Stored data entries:
_ _ _ _ _ _ _

(* ===== verification/Retention.v ===== *)
(** * Retention: planning, sweeping, collecting and purging.

    Models [retention/planner.py], [retention/engine.py], [retention/gc.py] and
    [retention/purge.py].  [RetentionStorage] is the protocol of the same name:
    the theorems of [RetentionFacts] use it through the canonical storage.  The
    [while True] page walks are structural on [fuel], the number of pages
    walked; [RetentionFacts] shows how many are enough.  A decrypted record is
    seen through its redacted metadata. *)

From S2P Require Import Prelude PyStr Storage Catalog Policy.

Class RetentionStorage (W : Type) := {
  rs_page_ready : option Z -> option uuid -> Z -> M W CatalogPage;
  rs_get : uuid -> M W (option EncryptedRecordEnvelope);
  rs_delete : uuid -> pystr -> M W bool;
  rs_recover : M W unit }.

(** ** [retention/planner.py] *)

Record ContextRetentionRule := { rr_field_name : pystr; rr_value : pystr; rr_max_age_days : Z }.
#[export] Instance ContextRetentionRule_eq_dec : EqDecision ContextRetentionRule.
Proof. solve_decision. Defined.

Definition make_context_rule (r : ContextRetentionRule) : result ContextRetentionRule :=
  _ ← throw_if (bool_decide (rr_field_name r ∉ [u "application"; u "workspace"])) ValueError;
  _ ← throw_if (bool_decide (rr_value r = []) || (256 <? zlen (rr_value r))) ValueError;
  _ ← throw_if (existsb (fun c => c <? 32) (rr_value r)) ValueError;
  _ ← throw_if (negb ((1 <=? rr_max_age_days r) && (rr_max_age_days r <=? 3650))) ValueError;
  mret r.

Record RetentionRules := {
  rl_max_age_days : Z;
  rl_max_bytes : Z;
  rl_max_records : Z;
  rl_low_watermark_bytes : option Z;
  rl_context_rules : list ContextRetentionRule }.

Definition make_rules (r : RetentionRules) : result RetentionRules :=
  _ ← throw_if (negb ((1 <=? rl_max_age_days r) && (rl_max_age_days r <=? 3650))) ValueError;
  _ ← throw_if ((rl_max_bytes r <=? 0) || (rl_max_records r <=? 0)) ValueError;
  _ ← throw_if (match rl_low_watermark_bytes r with Some low => rl_max_bytes r <? low | None => false end) ValueError;
  _ ← throw_if (negb (bool_decide (NoDup (rr_field_name <$> rl_context_rules r)))) ValueError;
  mret {| rl_max_age_days := rl_max_age_days r; rl_max_bytes := rl_max_bytes r;
          rl_max_records := rl_max_records r;
          rl_low_watermark_bytes := match rl_low_watermark_bytes r with
                                    | Some low => Some low
                                    | None => Some (rl_max_bytes r * 4 / 5)
                                    end;
          rl_context_rules := rl_context_rules r |}.

Record RetentionPlan := {
  rp_expired : list uuid;
  rp_evicted : list uuid;
  rp_reclaimed_bytes : Z;
  rp_dry_run : bool }.

(** The locals of [plan]'s loop. *)
Record plan_state := {
  ps_expired : list uuid;
  ps_candidates : list CatalogEntry;
  ps_decrypted : Z }.

(** [max((d, *ds))] and [min((d, *ds))] *)
Definition max_of (d : Z) (ds : list Z) : Z := foldl Z.max d ds.
Definition min_of (d : Z) (ds : list Z) : Z := foldl Z.min d ds.

Section Planner.
Context {W : Type} `{RetentionStorage W}.
(** [encryption.decrypt], when there is an encryption provider. *)
Variable decrypt : option (EncryptedRecordEnvelope -> M W ContextMetadata).
Variables (rules : RetentionRules) (today decrypt_budget : Z).

Definition cutoff_of (max_age_days : Z) : Z := today - max_age_days.
Definition global_cutoff : Z := cutoff_of (rl_max_age_days rules).
Definition rule_cutoffs : list Z := (fun r => cutoff_of (rr_max_age_days r)) <$> rl_context_rules rules.
Definition floor_cutoff : Z := min_of global_cutoff rule_cutoffs.
Definition ceil_cutoff : Z := max_of global_cutoff rule_cutoffs.

Definition matches_rule (m : ContextMetadata) (r : ContextRetentionRule) : bool :=
  match metadata_get m (rr_field_name r) with
  | MStr v => bool_decide (casefold v = casefold (rr_value r))
  | _ => false
  end.

(** The cutoff of a record with metadata [m]: the latest among the overrides
    that match it, or the global one. *)
Definition effective_cutoff (m : ContextMetadata) : Z :=
  match (fun r => cutoff_of (rr_max_age_days r)) <$> List.filter (matches_rule m) (rl_context_rules rules) with
  | [] => global_cutoff
  | d :: ds => max_of d ds
  end.

Definition expires_in_window (c : CatalogEntry) : M W bool :=
  match decrypt with
  | None => raise ScopeBudgetExceeded
  | Some dec =>
      envelope ← rs_get (ce_record_id c);
      match envelope with
      | None => mret true
      | Some e => m ← dec e; mret (ce_day_bucket c <? effective_cutoff m)
      end
  end.

Definition add_candidate (c : CatalogEntry) (st : plan_state) : plan_state :=
  {| ps_expired := ps_expired st; ps_candidates := ps_candidates st ++ [c];
     ps_decrypted := ps_decrypted st |}.
Definition add_expired (c : CatalogEntry) (st : plan_state) : plan_state :=
  {| ps_expired := ps_expired st ++ [ce_record_id c]; ps_candidates := ps_candidates st;
     ps_decrypted := ps_decrypted st |}.
Definition add_decrypted (st : plan_state) : plan_state :=
  {| ps_expired := ps_expired st; ps_candidates := ps_candidates st;
     ps_decrypted := ps_decrypted st + 1 |}.

(** The body of the inner loop. *)
Definition plan_entry (c : CatalogEntry) (st : plan_state) : M W plan_state :=
  let st := add_candidate c st in
  if ce_day_bucket c <? floor_cutoff then mret (add_expired c st)
  else if ceil_cutoff <=? ce_day_bucket c then mret st
  else
    let st := add_decrypted st in
    _ ← require (negb (decrypt_budget <? ps_decrypted st)) ScopeBudgetExceeded;
    expires ← expires_in_window c;
    mret (if (expires : bool) then add_expired c st else st).

Fixpoint plan_entries (cs : list CatalogEntry) (st : plan_state) : M W plan_state :=
  match cs with
  | [] => mret st
  | c :: cs' => st' ← plan_entry c st; plan_entries cs' st'
  end.

(** A page walk: [f] on each page's entries, [page.entries[-1]] the cursor. *)
Fixpoint walk_pages {A} (fuel : nat) (f : list CatalogEntry -> A -> M W A)
    (after_day : option Z) (after_id : option uuid) (acc : A) : M W A :=
  match fuel with
  | O => raise (External 99)
  | S fuel' =>
      page ← rs_page_ready after_day after_id PAGE_LIMIT;
      acc' ← f (cp_entries page) acc;
      if cp_complete page then mret acc'
      else match last (cp_entries page) with
           | None => raise IndexError
           | Some e => walk_pages fuel' f (Some (ce_day_bucket e)) (Some (ce_record_id e)) acc'
           end
  end.

(** The loop of [_eviction_set], from [evicted] and [freed]. *)
Fixpoint evict_loop (overflow must_free : Z) (already : list uuid) (cs : list CatalogEntry)
    (evicted : list uuid) (freed : Z) : list uuid :=
  match cs with
  | [] => evicted
  | c :: cs' =>
      if (overflow <=? zlen evicted) && (must_free <=? freed) then evicted
      else if bool_decide (ce_record_id c ∈ already) then evict_loop overflow must_free already cs' evicted freed
      else evict_loop overflow must_free already cs' (evicted ++ [ce_record_id c]) (freed + ce_blob_bytes c)
  end.

Definition eviction_set (candidates : list CatalogEntry) (expired : list uuid) : result (list uuid) :=
  let usage_bytes := sum_by ce_blob_bytes candidates in
  let overflow := Z.max (zlen candidates - rl_max_records rules) 0 in
  let pressure := Z.max (usage_bytes - rl_max_bytes rules) 0 in
  if (overflow =? 0) && (pressure =? 0) then mret []
  else
    match rl_low_watermark_bytes rules with
    | None => Raise ValueError
    | Some low =>
        let must_free := if 0 <? pressure then Z.max (usage_bytes - low) 0 else 0 in
        mret (evict_loop overflow must_free expired candidates [] 0)
    end.

Definition plan (fuel : nat) (dry_run : bool) : M W RetentionPlan :=
  st ← walk_pages fuel plan_entries None None
         {| ps_expired := []; ps_candidates := []; ps_decrypted := 0 |};
  evicted ← lift (eviction_set (ps_candidates st) (ps_expired st));
  let selected := ps_expired st ++ evicted in
  mret {| rp_expired := ps_expired st; rp_evicted := evicted;
          rp_reclaimed_bytes :=
            sum_by (fun c => if bool_decide (ce_record_id c ∈ selected) then ce_blob_bytes c else 0)
              (ps_candidates st);
          rp_dry_run := dry_run |}.

(** ** [retention/engine.py] *)

Record RetentionSweepResult := {
  sw_planned_count : Z; sw_deleted_count : Z; sw_reclaimed_bytes : Z; sw_dry_run : bool }.

(** [dict.fromkeys]: the first occurrence of each key. *)
Fixpoint dedup (seen l : list uuid) : list uuid :=
  match l with
  | [] => []
  | x :: l' => if bool_decide (x ∈ seen) then dedup seen l' else x :: dedup (x :: seen) l'
  end.

Fixpoint delete_all (reason : pystr) (ids : list uuid) (deleted : Z) : M W Z :=
  match ids with
  | [] => mret deleted
  | id :: ids' => d ← rs_delete id reason; delete_all reason ids' (if (d : bool) then deleted + 1 else deleted)
  end.

(** [audit.retention_sweep(count, bytes_reclaimed, dry_run)], when audited. *)
Variable audit_sweep : option (Z -> Z -> bool -> M W unit).
Definition emit_sweep (count reclaimed : Z) (dry_run : bool) : M W unit :=
  match audit_sweep with Some emit => emit count reclaimed dry_run | None => mret tt end.

Definition sweep (fuel : nat) (dry_run : bool) : M W RetentionSweepResult :=
  plan ← plan fuel dry_run;
  let selected := dedup [] (rp_expired plan ++ rp_evicted plan) in
  if dry_run then
    _ ← emit_sweep 0 0 true;
    mret {| sw_planned_count := zlen selected; sw_deleted_count := 0; sw_reclaimed_bytes := 0;
            sw_dry_run := true |}
  else
    deleted ← delete_all (u "retention-sweep") selected 0;
    _ ← emit_sweep deleted (rp_reclaimed_bytes plan) false;
    mret {| sw_planned_count := zlen selected; sw_deleted_count := deleted;
            sw_reclaimed_bytes := rp_reclaimed_bytes plan; sw_dry_run := false |}.
End Planner.

(** ** [retention/gc.py] and [retention/purge.py] *)

(** The derived stores and the key provider those engines drive. *)
Class DerivedStores (W : Type) := {
  ix_record_ids : M W (list uuid);
  ix_remove : list uuid -> M W unit;
  ix_clear : M W unit;
  ac_load : M W (option (list (list uuid)));   (** the clusters' source ids *)
  ac_replace_empty : M W unit;
  ac_reconcile_deleted : list uuid -> M W unit;
  kp_active_key : M W KeyHandle;
  kp_destroy : KeyHandle -> pystr -> M W bool }.

Section Engines.
Context {W : Type} `{RetentionStorage W} `{DerivedStores W}.

Definition canonical_ids (fuel : nat) : M W (list uuid) :=
  walk_pages fuel (fun es ids => mret (ids ++ (ce_record_id <$> es))) None None [].

Record GarbageCollectionResult := { gr_pruned_index_entries : Z; gr_rebuilt_activity : bool }.

Definition prune_index (canonical : list uuid) : M W Z :=
  indexed ← ix_record_ids;
  let stale := List.filter (fun r => negb (bool_decide (r ∈ canonical))) indexed in
  match stale with
  | [] => mret 0
  | _ => _ ← ix_remove stale; mret (zlen stale)
  end.

(** [tuple(members - canonical)]: the set's order is some order of it. *)
Definition rebuild_activity (canonical : list uuid) : M W bool :=
  snapshot ← ac_load;
  match snapshot with
  | None => mret false
  | Some clusters =>
      let stale := List.filter (fun r => negb (bool_decide (r ∈ canonical))) (dedup [] (mjoin clusters)) in
      match stale with
      | [] => mret false
      | _ => _ ← ac_reconcile_deleted stale; mret true
      end
  end.

Variable audit_gc : option (Z -> M W unit).
Definition collect_garbage (fuel : nat) : M W GarbageCollectionResult :=
  _ ← rs_recover;
  canonical ← canonical_ids fuel;
  pruned ← prune_index canonical;
  rebuilt ← rebuild_activity canonical;
  _ ← match audit_gc with Some emit => emit pruned | None => mret tt end;
  mret {| gr_pruned_index_entries := pruned; gr_rebuilt_activity := rebuilt |}.

Record PurgeAllResult := {
  pr_planned_count : Z; pr_deleted_count : Z; pr_key_destroyed : bool; pr_dry_run : bool }.

Definition destroy_active_key : M W bool :=
  handle ← try_except (k ← kp_active_key; mret (Some k))
    (fun x => match x with KeyProviderFailure KEY_NOT_FOUND => mret None | _ => raise x end);
  match handle with
  | None => mret false
  | Some k => kp_destroy k (u "purge-all")
  end.

Variable audit_purge : option (Z -> bool -> M W unit).
Definition purge (fuel : nat) (dry_run : bool) : M W PurgeAllResult :=
  planned ← canonical_ids fuel;
  if dry_run
  then mret {| pr_planned_count := zlen planned; pr_deleted_count := 0; pr_key_destroyed := false;
               pr_dry_run := true |}
  else
    deleted ← delete_all (u "purge-all") planned 0;
    _ ← ix_clear;
    _ ← ac_replace_empty;
    key_destroyed ← destroy_active_key;
    _ ← match audit_purge with Some emit => emit deleted key_destroyed | None => mret tt end;
    mret {| pr_planned_count := zlen planned; pr_deleted_count := deleted;
            pr_key_destroyed := key_destroyed; pr_dry_run := false |}.
End Engines.

(** ** The canonical storage as the engines' storage *)

Definition canonical_storage `{EnvelopeCodec} (sha256 : pybytes -> pybytes) (max_blob_bytes : Z)
    (fault : fault_point -> bool) : RetentionStorage store :=
  {| rs_page_ready := page_ready;
     rs_get := get sha256 max_blob_bytes;
     rs_delete id _ := delete_record fault id;
     rs_recover := (_ ← recover sha256 max_blob_bytes; mret tt) |}.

_ _ _ _ _ _ _

WORK TO BE COMPLETED: Reproduce the lines of the entries above from the one with "sw_dry_run := true" to the one with "ix_record_ids : M W (list uuid);", both included, exactly and without any other line.

ANSWER SECTION:
            sw_dry_run := true |}
  else
    deleted ← delete_all (u "retention-sweep") selected 0;
    _ ← emit_sweep deleted (rp_reclaimed_bytes plan) false;
    mret {| sw_planned_count := zlen selected; sw_deleted_count := deleted;
            sw_reclaimed_bytes := rp_reclaimed_bytes plan; sw_dry_run := false |}.
End Planner.

(** ** [retention/gc.py] and [retention/purge.py] *)

(** The derived stores and the key provider those engines drive. *)
Class DerivedStores (W : Type) := {
  ix_record_ids : M W (list uuid);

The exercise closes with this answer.